Gather's Creation Myth

Have you ever noticed that ex-smokers are the most vociferous about passive smoking? I’m like that with the outdoors. It meant everything to me for a long time growing up, until I lost my way. Now I’m back, at somewhere past 40, and I’m gutted at what I missed out on. It drives my passion for helping others find happiness and contentment in the outdoors.

One of my earliest memories is of asking to walk to the river one balmy summer evening. I must have been about 3 or 4. The river was a good mile away, there was no way I could have walked all the way there and back. But I set out along the road past the cricket pitch in the determined stomp of a toddler on a mission, making it barely to the footpath across the fields before needing a carry on Dad’s shoulders.

As an only child living in a South Yorkshire hamlet with no friends nearby, it’s hardly surprising that the outdoors was my thing. Green was my favourite colour. My favourite bodywarmer had a special pocket which housed a homemade survival kit: a bent paperclip and a bit of string. As I hit my teenage years I did all the outdoor rites of passage: mountain biking, rock climbing and kayaking my way across the north of England. It was all set to continue when I moved to the mecca of the climbing fraternity, Sheffield, to study Geography at University.

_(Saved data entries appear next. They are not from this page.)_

(** The quotient of line 226 lies in [0, 1]. *)
Lemma ratio_range (c : float) :
  is_num c = true -> 0 <= fkey c <= fkey MAX_KMH ->
  is_num (c / MAX_KMH) = true /\ 0 <= fkey (c / MAX_KMH) <= fkey 1%float.
Proof.
  intros Hc Kc. destruct MAX_KMH_key as [Hn Hk].
  apply (div_between c MAX_KMH MAX_KMH); try assumption; try lia; reflexivity.
Qed.

Lemma one_key : is_num 1%float = true /\ fkey 1%float < 2047 * 9007199254740992.
Proof. vm_compute. split; reflexivity. Qed.

Lemma calculate_voltage_range (kmh : float) :
  is_num (calculate_voltage kmh) = true /\
  0 <= fkey (calculate_voltage kmh) <= fkey MAX_VOLTAGE.
Proof.
  unfold calculate_voltage.
  destruct (clamp_kmh_range kmh) as [Hc Kc].
  destruct (ratio_range _ Hc Kc) as [Hq Kq].
  destruct one_key as [H1 K1].
  apply (mul_between (clamp_kmh kmh / MAX_KMH) 1%float MAX_VOLTAGE);
    try assumption; reflexivity.
Qed.

Lemma calculate_voltage_mono (x y : float) :
  (x <=? y)%float = true ->
  fkey (calculate_voltage x) <= fkey (calculate_voltage y).
Proof.
  intros Hxy. unfold calculate_voltage.
  destruct MAX_KMH_key as [Hn Hk]. destruct one_key as [H1 K1].
  destruct (clamp_kmh_range x) as [Hcx Kcx]. destruct (clamp_kmh_range y) as [Hcy Kcy].
  assert (Kc : fkey (clamp_kmh x) <= fkey (clamp_kmh y)).
  { apply (pyclamp_mono 0%float MAX_KMH x y); try assumption; try reflexivity.
    change (fkey 0%float) with 0. lia. }
  destruct (ratio_range _ Hcx Kcx) as [Hqx Kqx].
  destruct (ratio_range _ Hcy Kcy) as [Hqy Kqy].
  destruct (div_mono (clamp_kmh x) (clamp_kmh y) MAX_KMH) as (_ & _ & Kq);
    try assumption; try (apply nonneg_fin_key; [assumption | lia]); try reflexivity.
  destruct (mul_mono (clamp_kmh x / MAX_KMH) (clamp_kmh y / MAX_KMH) MAX_VOLTAGE)
    as (_ & _ & Kv);
    try (apply nonneg_fin_key; [assumption | lia]); try reflexivity; lia.
Qed.

End VoltageMapperFacts.

(** C7.  For every speed, [calculate_voltage] returns
    [(clamped / MAX_KMH) * MAX_VOLTAGE], where [clamped] is the speed
    clamped to [0, MAX_KMH]: it is the clamping of the specification
    ([clamp_spec]) for every speed that is a number other than zero, and
    [0.0] for NaN and for both zeros; it always lies in [0, MAX_KMH].  The
    function is total (nothing is raised), and it maps 0 to 0.0, MAX_KMH to
    MAX_VOLTAGE and MAX_KMH + 5 to MAX_VOLTAGE. *)
Theorem calculate_voltage_clamps_and_scales :
  forall kmh : float,
    calculate_voltage kmh = ((clamp_kmh kmh / MAX_KMH) * MAX_VOLTAGE)%float
    /\ clamp_kmh kmh =
         (if is_nan kmh || is_zero kmh then 0%float else clamp_spec 0%float MAX_KMH kmh)
    /\ (0 <=? clamp_kmh kmh)%float = true
    /\ (clamp_kmh kmh <=? MAX_KMH)%float = true
    /\ calculate_voltage 0%float = 0%float
    /\ calculate_voltage MAX_KMH = MAX_VOLTAGE
    /\ calculate_voltage (MAX_KMH + 5)%float = MAX_VOLTAGE.
Proof.
  intros kmh.
  destruct VoltageMapperFacts.MAX_KMH_key as [Hn Hk].
  destruct (VoltageMapperFacts.clamp_kmh_range kmh) as [Hc Kc].
  split; [reflexivity | ].
  split; [apply PyFloatFacts.pyclamp_zero_spec; [exact Hn | lia] | ].
  split; [apply Binary64Facts.leb_true_intro; [reflexivity | exact Hc | exact (proj1 Kc)] | ].
  split; [apply Binary64Facts.leb_true_intro; [exact Hc | exact Hn | exact (proj2 Kc)] | ].
  repeat split; vm_compute; reflexivity.
Qed.
(** * Project-root discovery and tool resolution of the Java hooks

    A shallow embedding of [java/test.py] and [java/spotless_apply.py].

    Both scripts walk up from a starting directory looking for a build
    descriptor ([find_project_root_with]), resolve a wrapper or a tool
    ([which_in_dir]), run it ([run_cmd]) and exit with a status.

    - Paths are [string]s (byte strings); [os.path] is the POSIX flavour
      ([posixpath]): [join], [dirname], [normpath] and [abspath] are
      transcribed from it.
    - The filesystem, the search path and the child process are an
      environment [World] of oracles that the scripts only read.
    - Every interaction (a filesystem probe, a search-path lookup, a printed
      line, a launched process) is recorded in a trace of [event]s, so that
      "no process was launched" and "the search path was never consulted"
      are statements about the trace.
    - [while True] is a loop with fuel; [OutOfFuel] is a result of its own
      and the walk is shown never to produce it. *)

From Stdlib Require Import String Ascii List ZArith Lia Bool PeanoNat.
Import ListNotations.
Local Open Scope string_scope.

Set Implicit Arguments.

(** ** Strings as Python uses them here *)

Module Str.

(** [s.startswith(c)] for a one-character [c]. *)
Definition startswith_char (c : ascii) (s : string) : bool :=
  match s with
  | String c0 _ => Ascii.eqb c0 c
  | EmptyString => false
  end.

(** [s.endswith(c)] for a one-character [c]. *)
Fixpoint endswith_char (c : ascii) (s : string) : bool :=
  match s with
  | EmptyString => false
  | String c0 EmptyString => Ascii.eqb c0 c
  | String _ s' => endswith_char c s'
  end.

(** [s.endswith(suf)]. *)
Definition endswith (s suf : string) : bool :=
  let ls := String.length s in
  let lf := String.length suf in
  if Nat.leb lf ls then String.eqb (substring (ls - lf) lf s) suf else false.

(** [s.endswith((a, b, ...))]: a tuple of suffixes. *)
Definition endswith_any (s : string) (sufs : list string) : bool :=
  existsb (endswith s) sufs.

(** [c.lower()] on the ASCII range; other bytes are left alone. *)
Definition lower_char (c : ascii) : ascii :=
  let n := nat_of_ascii c in
  if Nat.leb 65 n && Nat.leb n 90 then ascii_of_nat (n + 32) else c.

(** [s.lower()]. *)
Fixpoint lower (s : string) : string :=
  match s with
  | EmptyString => EmptyString
  | String c s' => String (lower_char c) (lower s')
  end.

Fast forward 5 years and you find me spending my #weekendings chasing the next shirtless high in a sweaty nightclub. The outdoors little more than the occasional place to recover my senses, the morning after a night that never ended.

Stupidly I had slacked my way through A-Levels, failing them with style. My further education options dwindled to the only place that would accept me: Coventry Polytechnic. I could hardly have been further from decent climbing or mountain biking. I was however on Birmingham’s doorstep, home of one of the best Techno scenes in the world. I can’t lie, I had a blast.

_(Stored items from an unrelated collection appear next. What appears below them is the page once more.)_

(** * Touch UI: gesture classification, canvas, widgets and hand-off screens

    A shallow embedding of [touch_ui.py] (the kiosk UI) and of the gesture
    loop of [touch_uxplay_wrapper.py].

    Conventions of the embedding:
    - Python [int] is [Z]; Python [float] values (time stamps, the result of
      the true division [/]) are exact rationals [Q], so rounding of IEEE
      doubles is not modelled;
    - the gesture names passed to callbacks are the Python strings of the
      source (['tap'], ['double_tap'], ...);
    - a raised exception is an explicit [Raise] outcome;
    - calls whose effect lies outside the program (terminal writes, process
      signals, widget callbacks, clock readings) are recorded in traces or
      taken as arguments. *)

From Stdlib Require Import ZArith QArith Qround List String Ascii Bool Lia.
From Stdlib Require Import Lqa.
From Stdlib Require Import DecimalString.
From stdpp Require Import base list.
Import ListNotations.

Local Open Scope Z_scope.

(** ** Python arithmetic used by the source *)

Module Py.

(** Exceptions the modelled code can raise. *)
Inductive exn := ZeroDivisionError | IndexError | TypeError.

Inductive outcome (A : Type) :=
| Return (a : A)
| Raise (e : exn).
Arguments Return {A} a.
Arguments Raise {A} e.

Definition bind {A B} (m : outcome A) (k : A -> outcome B) : outcome B :=
  match m with
  | Return a => k a
  | Raise e => Raise e
  end.

(** [a < b] and [a > b] on floats. *)
Definition Qltb (a b : Q) : bool := negb (Qle_bool b a).
Definition Qgtb (a b : Q) : bool := Qltb b a.

(** [int(q)]: truncation toward zero. *)
Definition int (q : Q) : Z :=
  if Qle_bool 0 q then Qfloor q else Qceiling q.

(** [a / b] on two ints: true division, or [ZeroDivisionError]. *)
Definition truediv (a b : Z) : outcome Q :=
  if b =? 0 then Raise ZeroDivisionError
  else Return (inject_Z a / inject_Z b)%Q.

(** [max(a, b)] and [min(a, b)] on numbers. *)
Definition Qmax (a b : Q) : Q := if Qltb a b then b else a.
Definition Qmin (a b : Q) : Q := if Qltb b a then b else a.

(** [range(lo, hi)]. *)
Definition range (lo hi : Z) : list Z :=
  map (fun k => lo + Z.of_nat k) (seq 0 (Z.to_nat (hi - lo))).

(** [str(n)] for an int. *)
Definition str (n : Z) : string := NilZero.string_of_int (Z.to_int n).

End Py.

(** ** TouchHandler: the gesture classifier of [touch_ui.py] *)

Module TouchHandler.
Import Py.

(** evdev event codes ([evdev.ecodes], from the Linux input headers). *)
Definition EV_SYN : Z := 0.
Definition EV_KEY : Z := 1.
Definition EV_ABS : Z := 3.
Definition ABS_X : Z := 0.
Definition ABS_Y : Z := 1.
Definition ABS_MT_POSITION_X : Z := 53.
Definition ABS_MT_POSITION_Y : Z := 54.
Definition ABS_MT_TRACKING_ID : Z := 57.
Definition BTN_TOUCH : Z := 330.

Record input_event := { ev_type : Z; ev_code : Z; ev_value : Z }.

(** [self.touch_callback(gesture, x, y)]. *)
Definition emission : Type := string * Z * Z.

(** The loop's locals ([x], [y], [touching], [swipe_start]) and the
    attributes of [self] it reads and writes. *)
Record state := {
  x : option Z;
  y : option Z;
  touching : bool;
  swipe_start : option (Z * Z * Q);
  running : bool;
  touch_callback : bool;
  current_touch : option (Z * Z);
  last_tap_time : Q;
  tap_count : Z
}.

(** State at the head of [_touch_loop] once [start(callback)] has run. *)
Definition init : state :=
  {| x := None; y := None; touching := false; swipe_start := None;
     running := true; touch_callback := true; current_touch := None;
     last_tap_time := 0%Q; tap_count := 0 |}.

Definition set_x (s : state) (v : option Z) : state :=
  {| x := v; y := y s; touching := touching s; swipe_start := swipe_start s;
     running := running s; touch_callback := touch_callback s;
     current_touch := current_touch s;
     last_tap_time := last_tap_time s; tap_count := tap_count s |}.
Definition set_y (s : state) (v : option Z) : state :=
  {| x := x s; y := v; touching := touching s; swipe_start := swipe_start s;
     running := running s; touch_callback := touch_callback s;
     current_touch := current_touch s;
     last_tap_time := last_tap_time s; tap_count := tap_count s |}.
Definition set_touching (s : state) (v : bool) : state :=
  {| x := x s; y := y s; touching := v; swipe_start := swipe_start s;
     running := running s; touch_callback := touch_callback s;
     current_touch := current_touch s;
     last_tap_time := last_tap_time s; tap_count := tap_count s |}.
Definition set_swipe_start (s : state) (v : option (Z * Z * Q)) : state :=
  {| x := x s; y := y s; touching := touching s; swipe_start := v;
     running := running s; touch_callback := touch_callback s;
     current_touch := current_touch s;
     last_tap_time := last_tap_time s; tap_count := tap_count s |}.
Definition set_current_touch (s : state) (v : option (Z * Z)) : state :=
  {| x := x s; y := y s; touching := touching s; swipe_start := swipe_start s;
     running := running s; touch_callback := touch_callback s;
     current_touch := v;
     last_tap_time := last_tap_time s; tap_count := tap_count s |}.
Definition set_last_tap_time (s : state) (v : Q) : state :=
  {| x := x s; y := y s; touching := touching s; swipe_start := swipe_start s;
     running := running s; touch_callback := touch_callback s;
     current_touch := current_touch s;
     last_tap_time := v; tap_count := tap_count s |}.
Definition set_tap_count (s : state) (v : Z) : state :=
  {| x := x s; y := y s; touching := touching s; swipe_start := swipe_start s;
     running := running s; touch_callback := touch_callback s;
     current_touch := current_touch s;
     last_tap_time := last_tap_time s; tap_count := v |}.

(** Fixed max coordinates for the 800x480 display. *)
Definition max_x : Z := 800.
Definition max_y : Z := 480.

(** The swipe name chosen from the deltas (lines 126-129). *)
Definition swipe_gesture (dx dy : Z) : string :=
  if Z.abs dx >? Z.abs dy
  then (if dx >? 0 then "swipe_right" else "swipe_left")%string
  else (if dy >? 0 then "swipe_down" else "swipe_up")%string.

(** [abs(dx) > max_x * 0.1 or abs(dy) > max_y * 0.1]. *)
Definition moved_far (dx dy : Z) : bool :=
  Qgtb (inject_Z (Z.abs dx)) (inject_Z max_x * (1 # 10))
  || Qgtb (inject_Z (Z.abs dy)) (inject_Z max_y * (1 # 10)).

(** Lines 108-134: the body run at a tracking-id release once the
    callback, [x] and [y] are known to be set and [swipe_start] holds
    [(sx, sy, st)].  [t1] is the clock read for [dt] (line 111), [t2] the
    one read for [current_time] (line 114). *)
Definition classify (s : state) (px py : Z) (sx sy : Z) (st : Q)
    (t1 t2 : Q) : state * list emission :=
  let dx := px - sx in
  let dy := py - sy in
  let dt := (t1 - st)%Q in
  let current_time := t2 in
  if Qltb dt (2 # 10) then
    let '(s1, out1) :=
      if Qltb (current_time - last_tap_time s) (5 # 10) then
        let s' := set_tap_count s (tap_count s + 1) in
        if tap_count s' >=? 2
        then (set_tap_count s' 0, [("double_tap"%string, px, py)])
        else (s', [])
      else (set_tap_count s 1, []) in
    let s2 := set_last_tap_time s1 current_time in
    if moved_far dx dy
    then (s2, out1 ++ [(swipe_gesture dx dy, px, py)])
    else (s2, out1 ++ [("tap"%string, px, py)])
  else (s, [("release"%string, px, py)]).

(** One iteration of the [for event in self.device.read_loop()] body
    (after the [running] test).  [t1] and [t2] are the values returned
    by the first and second [time.time()] call made while the event is
    handled, if any. *)
Definition handle_event (s : state) (e : input_event) (t1 t2 : Q)
    : state * list emission :=
  if ev_type e =? EV_ABS then
    if (ev_code e =? ABS_MT_POSITION_X) || (ev_code e =? ABS_X) then
      (set_x s (Some (ev_value e)), [])
    else if (ev_code e =? ABS_MT_POSITION_Y) || (ev_code e =? ABS_Y) then
      (set_y s (Some (ev_value e)), [])
    else if ev_code e =? ABS_MT_TRACKING_ID then
      if ev_value e >=? 0 then
        let s := set_touching s true in
        match x s, y s with
        | Some px, Some py => (set_swipe_start s (Some (px, py, t1)), [])
        | _, _ => (s, [])
        end
      else
        let s := set_touching s false in
        match touch_callback s, x s, y s with
        | true, Some px, Some py =>
            let '(s', out) :=
              match swipe_start s with
              | Some (sx, sy, st) => classify s px py sx sy st t1 t2
              | None => (s, [])
              end in
            (set_swipe_start s' None, out)
        | _, _, _ => (s, [])
        end
    else (s, [])
  else if ev_type e =? EV_KEY then
    if ev_code e =? BTN_TOUCH then
      if ev_value e =? 1 then
        let s := set_touching s true in
        match x s, y s with
        | Some px, Some py =>
            let s := set_swipe_start s (Some (px, py, t1)) in
            if touch_callback s
            then (s, [("press"%string, px, py)])
            else (s, [])
        | _, _ => (s, [])
        end
      else
        let s := set_touching s false in
        match touch_callback s, x s, y s with
        | true, Some px, Some py => (s, [("release"%string, px, py)])
        | _, _, _ => (s, [])
        end
    else (s, [])
  else if ev_type e =? EV_SYN then
    match touching s, x s, y s with
    | true, Some px, Some py => (set_current_touch s (Some (px, py)), [])
    | _, _, _ => (s, [])
    end
  else (s, []).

Life progressed, and eventually I got the chance to move back Oop Norf. It wasn’t the delights of the Peaks or the Lakes which excited me, it was the thought of living in a city with a thriving nightlife, Leeds: the perfect place to launch the audio-visual club night I’d sketched out in my mind as my clubbing mellowed.

Again, I can’t deny I had a great time and met some incredible people. My rocksteady reggae reworking of Withnail and I is still something I’m hugely proud of.

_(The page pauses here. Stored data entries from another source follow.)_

(** * Project Synapse: the coordination core, embedded in Rocq

    A shallow embedding of the tool contract ([src/tools/base.py]), the tool
    registry ([src/tools/registry.py]), the reasoning ledger
    ([src/agent/reasoning.py]) and the orchestration engine
    ([src/agent/coordinator.py]), followed by the properties proved about them.

    Conventions of the embedding:
    - a Python [int] is a [Z]; a Python [float] is an exact rational [Q]
      (confidences, durations); a Python [str] is a [string] of ASCII text;
    - a [datetime] is a [Z], the number of microseconds since the epoch;
    - a [dict] with string keys that is only looked up is a [gmap string _];
      a [dict] that is carried around as data is an association list in
      insertion order ([Dict]);
    - code that raises or mutates shared objects runs in the monad [M], a
      state-and-exception monad over [World];
    - what the repository imports but does not define (the clock, the model
      behind the two LLM handles, LangGraph's ToolNode and step budget, the
      json module, string formatting of dates and floats) is a field of the
      classes [Python] and [Environment], never a fixed stub. *)

From Stdlib Require Import ZArith QArith Qround Lia Ascii.
From stdpp Require Import base option list strings gmap pretty relations.

Open Scope string_scope.

(** ** Python values *)

(** The JSON-like values that travel through argument maps, step contexts,
    tool outputs and solution plans. *)
#[warnings="-register-all"]
Inductive PyValue : Type :=
| PyNone
| PyBool (b : bool)
| PyInt (z : Z)
| PyFloat (q : Q)
| PyStr (s : string)
| PyList (l : list PyValue)
| PyDict (d : list (string * PyValue)).

Abbreviation Dict := (list (string * PyValue)).

(** Keyword arguments, a [kwargs] dict. *)
Abbreviation Kwargs := (gmap string PyValue).

(** [v is None] *)
Definition is_none (v : PyValue) : bool :=
  match v with PyNone => true | _ => false end.

(** Truth value of an object, as [if v:] and [v or w] test it. *)
Definition truthy (v : PyValue) : bool :=
  match v with
  | PyNone => false
  | PyBool b => b
  | PyInt z => negb (z =? 0)%Z
  | PyFloat q => negb (Qeq_bool q 0)
  | PyStr s => negb (String.eqb s "")
  | PyList l => match l with [] => false | _ => true end
  | PyDict d => match d with [] => false | _ => true end
  end.

(** [d.get(k)] on an association list; a later binding of a key wins, as
    assignment to an existing key overwrites it. *)
Fixpoint dict_get (k : string) (d : Dict) : option PyValue :=
  match d with
  | [] => None
  | (k', v) :: d' =>
      match dict_get k d' with
      | Some v' => Some v'
      | None => if String.eqb k k' then Some v else None
      end
  end.

(** [list(d.keys())] *)
Definition dict_keys (d : Dict) : list string := d.*1.

(** A raised exception: its class name and [str(e)]. Only subclasses of
    [Exception] are modelled; [BaseException]-only signals (interpreter exit,
    task cancellation) are outside the embedding. *)
Record Exn := mkExn { exn_type : string; exn_str : string }.

Inductive Outcome (A : Type) : Type :=
| Returned (a : A)
| Raised (e : Exn).
Arguments Returned {A} a.
Arguments Raised {A} e.

(** [len(v)] *)
Definition py_len (v : PyValue) : Outcome Z :=
  match v with
  | PyStr s => Returned (Z.of_nat (String.length s))
  | PyList l => Returned (Z.of_nat (length l))
  | PyDict d => Returned (Z.of_nat (length d))
  | _ => Raised (mkExn "TypeError" "object has no len()")
  end.

(** [list(v.keys())]: only a dict has the method. *)
Definition py_keys (v : PyValue) : Outcome (list string) :=
  match v with
  | PyDict d => Returned (dict_keys d)
  | _ => Raised (mkExn "AttributeError" "object has no attribute 'keys'")
  end.

(** ASCII case mapping, the restriction of [str.lower] and [str.upper] to
    ASCII text. *)
Definition lower_ascii (c : ascii) : ascii :=
  let n := nat_of_ascii c in
  if ((65 <=? n) && (n <=? 90))%nat then ascii_of_nat (n + 32) else c.

Definition upper_ascii (c : ascii) : ascii :=
  let n := nat_of_ascii c in
  if ((97 <=? n) && (n <=? 122))%nat then ascii_of_nat (n - 32) else c.

Fixpoint map_string (f : ascii -> ascii) (s : string) : string :=
  match s with
  | EmptyString => EmptyString
  | String c s' => String (f c) (map_string f s')
  end.

Definition lower (s : string) : string := map_string lower_ascii s.
Definition upper (s : string) : string := map_string upper_ascii s.

(** [w in s] for strings: [w] occurs in [s] as a contiguous substring. *)
Fixpoint contains (s w : string) : bool :=
  String.prefix w s ||
  match s with
  | EmptyString => false
  | String _ s' => contains s' w
  end.

(** [sep.join(l)] *)
Definition join (sep : string) (l : list string) : string := String.concat sep l.

Definition newline : string := String (ascii_of_nat 10) EmptyString.

(** [(a - b).total_seconds()] for two datetimes. *)
Definition total_seconds (a b : Z) : Q := (a - b) # 1000000.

Tick. Tick. Tick. Marriage. Career. Kids. Student, then teacher, of Taekwondo. All good stuff, no regrets.

But I wasn't getting outdoors. I wasn’t climbing. Not even walking. I’d never made it to the Alps, nevermind the Himalayas. I could count the number of big multi-pitch routes I’d climbed on the fingers of one hand. A winter ascent of a Scottish couloir still a mythical fantasy. My busy life meant that these unfulfilled youthful dreams never troubled me on bit.

And then I hit 40. You’ve heard this bit countless times. Yes, midlife crisis in full flow, tattoos and everything. I even seriously pondered selling my classic VW camper to buy a vintage Porsche.

One month later my Dad died.

This steadfast companion who had driven me the length and breath, who had spent hours “Enjoying the view”, whilst catching a breather as I raced ahead up yet another hill, would accompany me no more.

He would have been much happier walking along, fishing in or boating on a canal, but I now know he could see a fire burning inside me and was determined both to stoke it, and to make it the thing that cemented our bond. He never openly expressed disappointment with my life choices, but thinking back over the occasional comment, I could see it confused him. How had the fire gone out?

As he caught his last breath in a ward of Carlisle Infirmary, I looked out the window, over the Solway Firth to the hills of Dumfries and Galloway and knew it was time for a change.

Gather is a big part of that change. I'm only sad that Dad never got to see the fire rekindled.

And the campervan? I still sold it, businesses don't run on fresh air you know!